Chapter 16
A Community of Tennessee Writers, Readers & Passersby

Baseball Through the Looking Glass

Alan Gratz talks with Chapter 16 about Fantasy Baseball, his latest novel for children

Alex Metcalf is more than a little disconcerted to wake up and find himself on the bus for the Oz Cyclones baseball team, on his way to a tournament game in the land of Ever After. That’s Oz, as in Wizard of, and his teammates include Dorothy (sporting ruby-red cleats with silver trim), Tik-Tok, Jack Pumpkinhead, a flying monkey named Pinkerton, and Scraps the Patchwork Girl, as well as Toad from The Wind in the Willows, Br’er Rabbit, and the Steadfast Tin Soldier. Something tells Alex he’s not in Atlanta anymore, and that’s when things start to get interesting in Fantasy Baseball, by Knoxville author Alan Gratz.

What follows is a veritable Toad’s Wild Ride, as Alex and his teammates travel from one otherworldly ballpark to the next—including Redwall‘s Abbey Stadium, Wonderland’s Flamingo Grounds, and the Fee-Fi-Fo Forum (the stadium at the top of the beanstalk)—playing teams as diverse as Pinocchio’s Puppets, the Super Happy All-Star Manga Team Squad, the Nine Little Pigs (the original three, plus Wilbur, Babe, Piglet, and friends), and finally the Grimm Reapers, featuring Long John Silver, a Wicked Stepsister, Rumpelstiltskin, and many more unpleasant and seemingly unbeatable players. Alex’s mission is simple: win the Ever After baseball tournament against impossible odds, save his new friends from disappearing forever (the fate of forgotten storybook characters), stay out of the dark and dangerous Wild Woods, and get back to his own “real” world. Oh, and he’s got to do all this while avoiding the Big Bad Wolf, who has sworn to eat Alex if it’s the last thing he does.
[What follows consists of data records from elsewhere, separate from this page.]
(** One iteration of the loop of [qsc_queue_pop]. *)
Lemma pop_shift_step (w : Z) (slots : list (option (list Z))) (t : list Z)
    (j : nat) (b : list Z) (x : Z) :
  slots_wf w slots -> 0 <= w ->
  slots !! S j = Some (Some b) -> t !! S j = Some x ->
  pop_shift w (S j) (QMem slots, t)
  = Ret (QMem (<[j := Some b]> slots), <[j := x]> t).
Proof.
  intros Hwf Hw Hb Hx.
  assert (Hjs : (S j < length slots)%nat) by (eapply lookup_lt_Some; eassumption).
  assert (Hjt : (S j < length t)%nat) by (eapply lookup_lt_Some; eassumption).
  destruct (lookup_lt_is_Some_2 slots j) as [s Hs]; [lia|].
  destruct (proj1 (Forall_lookup _ _) Hwf _ _ Hs) as (a & -> & Ha).
  destruct (proj1 (Forall_lookup _ _) Hwf _ _ Hb) as (b' & [= <-] & Hlb).
  unfold pop_shift.
  replace (Z.of_nat (S j) - 1) with (Z.of_nat j) by lia.
  rewrite (slot_mem_Ret slots (Z.of_nat (S j)) b), bind_Ret
    by (rewrite Nat2Z.id; assumption).
  rewrite (slot_mem_Ret slots (Z.of_nat j) a), bind_Ret
    by (rewrite Nat2Z.id; assumption).
  rewrite qsc_memutils_copy_Ret, bind_Ret by lia.
  rewrite slot_store_Ret, bind_Ret by lia.
  rewrite (array_load_Ret t (Z.of_nat (S j)) x), bind_Ret
    by (rewrite Nat2Z.id; assumption).
  rewrite array_store_Ret, bind_Ret by lia.
  rewrite Nat2Z.id, take_ge, drop_ge, app_nil_r by lia.
  reflexivity.
Qed.

(** The loop moves the slots and the tags after index [j] down. *)
Lemma pop_shift_loop (w : Z) (m : nat) :
  forall (j : nat) (slots : list (option (list Z))) (t : list Z),
  slots_wf w slots -> 0 <= w ->
  (S j + m <= length slots)%nat -> (S j + m <= length t)%nat ->
  for_each (pop_shift w) (seq (S j) m) (QMem slots, t)
  = Ret (QMem (shift_range j m slots), shift_range j m t).
Proof.
  induction m as [|m IH]; intros j slots t Hwf Hw Hs Ht.
  - simpl. rewrite !shift_range_0. reflexivity.
  - destruct (lookup_lt_is_Some_2 slots (S j)) as [s Hsj]; [lia|].
    destruct (proj1 (Forall_lookup _ _) Hwf _ _ Hsj) as (b & -> & Hlb).
    destruct (lookup_lt_is_Some_2 slots j) as [a Ha]; [lia|].
    destruct (lookup_lt_is_Some_2 t (S j)) as [x Hx]; [lia|].
    destruct (lookup_lt_is_Some_2 t j) as [y Hy]; [lia|].
    cbn [seq for_each].
    rewrite (pop_shift_step w slots t j b x) by assumption.
    rewrite bind_Ret, IH.
    + rewrite (shift_range_step j m slots a (Some b)) by assumption.
      rewrite (shift_range_step j m t y x) by assumption.
      reflexivity.
    + apply Forall_insert; [assumption|]. exists b. split; [reflexivity | assumption].
    + assumption.
    + rewrite length_insert. lia.
    + rewrite length_insert. lia.
Qed.

(** On a well-formed queue that is not empty, [qsc_queue_pop] writes the
    first [outlen] bytes of slot 0, the oldest item, to the output;
    moves the other items and their tags one place down; zeroes the
    slot and the tag that become free; takes one from [count] and
    [position]; and returns the tag found at [position - 1], the tag of
    the newest item. *)
Lemma qsc_queue_pop_accepted (ctx : qsc_queue_state) (output : list Z) (outlen : Z) :
  queue_ok ctx = true ->
  qsc_queue_isempty ctx = false ->
  0 <= outlen <= width ctx ->
  outlen <= Z.of_nat (length output) ->
  exists slots b0 newest,
    queue ctx = QMem slots
    /\ slots !! 0%nat = Some (Some b0)
    /\ tags ctx !! Z.to_nat (position ctx - 1) = Some newest
    /\ qsc_queue_pop ctx output outlen
       = Ret (mk_queue
                (QMem (shift_down (Z.to_nat (count ctx))
                         (Some (replicate (Z.to_nat (width ctx)) 0)) slots))
                (shift_down (Z.to_nat (count ctx)) 0 (tags ctx))
                (count ctx - 1) (depth ctx) (position ctx - 1) (width ctx),
              take (Z.to_nat outlen) b0 ++ drop (Z.to_nat outlen) output,
              newest).
Proof.
  intros Hok Hne Hout Hbuf.
  destruct (queue_ok_spec ctx Hok)
    as (slots & Hq & Hlen & Hslots & Htags & Hd & Hmax & Hwidth & Hcount & Hpos).
  pose proof (queue_ok_slots_wf ctx slots Hok Hq) as Hwf.
  unfold qsc_queue_isempty in Hne. apply Z.eqb_neq in Hne.
  set (n := Z.to_nat (count ctx)).
  assert (Hn : (1 <= n <= length slots)%nat) by lia.
  assert (Hnt : (n <= length (tags ctx))%nat) by lia.
  destruct (lookup_lt_is_Some_2 slots 0) as [s0 Hs0]; [lia|].
  destruct (Hslots _ _ Hs0) as (b0 & -> & Hb0).
  destruct (lookup_lt_is_Some_2 (tags ctx) (n - 1)) as [newest Hnew]; [lia|].
  destruct (lookup_lt_is_Some_2 (tags ctx) 0) as [t0 Ht0]; [lia|].
  exists slots, b0, newest.
  split; [assumption|]. split; [assumption|].
  assert (Hidx : Z.to_nat (position ctx - 1) = (n - 1)%nat) by lia.
  split; [rewrite Hidx; assumption|].
  unfold qsc_queue_pop, qsc_queue_isempty.
  destruct (count ctx =? 0) eqn:E0; [lia|].
  destruct (outlen <=? width ctx) eqn:E1; [|lia]. simpl negb. simpl andb. cbv iota.
  rewrite Hq, (slot_mem_Ret slots 0 b0 Hs0), bind_Ret.
  rewrite qsc_memutils_copy_Ret, bind_Ret by lia.
  rewrite <- Hb0, qsc_memutils_clear_all, bind_Ret.
  rewrite slot_store_Ret, bind_Ret by lia. change (Z.to_nat 0) with 0%nat.
  rewrite !size_wrap_small by lia.
  rewrite (array_load_Ret (tags ctx) (position ctx - 1) newest), bind_Ret
    by (rewrite Hidx; assumption).
  set (zeros := replicate (length b0) 0).
  assert (Hwf1 : slots_wf (Z.of_nat (length b0)) (<[0%nat := Some zeros]> slots)).
  { apply Forall_insert; [rewrite Hb0; assumption|].
    exists zeros. split; [reflexivity|]. unfold zeros. rewrite length_replicate. lia. }
  assert (Hloop :
    (if count ctx >? 1
     then for_each (pop_shift (Z.of_nat (length b0))) (seq 1 (Z.to_nat (count ctx) - 1))
            (QMem (<[0%nat := Some zeros]> slots), tags ctx)
     else Ret (QMem (<[0%nat := Some zeros]> slots), tags ctx))
    = Ret (QMem (shift_range 0 (n - 1) (<[0%nat := Some zeros]> slots)),
           shift_range 0 (n - 1) (tags ctx))).
  { destruct (count ctx >? 1) eqn:E2.
    - apply pop_shift_loop; rewrite ?length_insert; (assumption || lia).
    - replace (n - 1)%nat with 0%nat by lia. rewrite !shift_range_0. reflexivity. }
  rewrite Hloop, bind_Ret. clear Hloop. cbv beta iota.
  assert (Hwf2 : slots_wf (Z.of_nat (length b0))
                   (shift_range 0 (n - 1) (<[0%nat := Some zeros]> slots))).
  { unfold shift_range. repeat apply Forall_app_2;
      auto using Forall_take, Forall_drop. }
  destruct (lookup_lt_is_Some_2
              (shift_range 0 (n - 1) (<[0%nat := Some zeros]> slots)) (n - 1))
    as [sl Hsl]; [rewrite shift_range_length, length_insert; rewrite ?length_insert; lia|].
  destruct (proj1 (Forall_lookup _ _) Hwf2 _ _ Hsl) as (bl & -> & Hbl).
  rewrite (slot_mem_Ret _ (position ctx - 1) bl), bind_Ret by (rewrite Hidx; assumption).
  rewrite <- Hbl, qsc_memutils_clear_all, bind_Ret.
  rewrite slot_store_Ret, bind_Ret
    by (rewrite shift_range_length, length_insert; rewrite ?length_insert; lia).
  rewrite array_store_Ret, bind_Ret by (rewrite shift_range_length; lia).
  rewrite Hidx.
  replace (replicate (length bl) 0) with zeros
    by (unfold zeros; f_equal; lia).
  rewrite (shift_down_range n (Some zeros) (Some zeros) slots) by assumption.
  rewrite <- (list_insert_id (tags ctx) 0 t0 Ht0) at 1.
  rewrite (shift_down_range n t0 0 (tags ctx)) by lia.
  subst zeros. rewrite !Nat2Z.id.
  replace (length bl) with (length b0) by lia. reflexivity.
Qed.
Inhabited by a breathtakingly diverse assortment of characters culled from fairy tales, nursery rhymes, mythology, folktales, children’s literature, and even Manga, Fantasy Baseball is a fast-paced adventure, a thrilling come-from-behind sports story, an artistic tour de force, and a heck of a fun read. What is perhaps most impressive about Fantasy Baseball though, is that beneath his literary legerdemain, Gratz effortlessly weaves a sweet, heartfelt tale about life and loss, friendship and loyalty, and giving your all for those you love, even if it means sacrificing your own dreams in the process.

Alan Gratz recently discussed his book with Chapter 16 via email:

Chapter 16: In the past you have written more conventional baseball-themed books for children. How did you come up with the idea of a baseball tournament played in an alternative world populated by famous fictional characters?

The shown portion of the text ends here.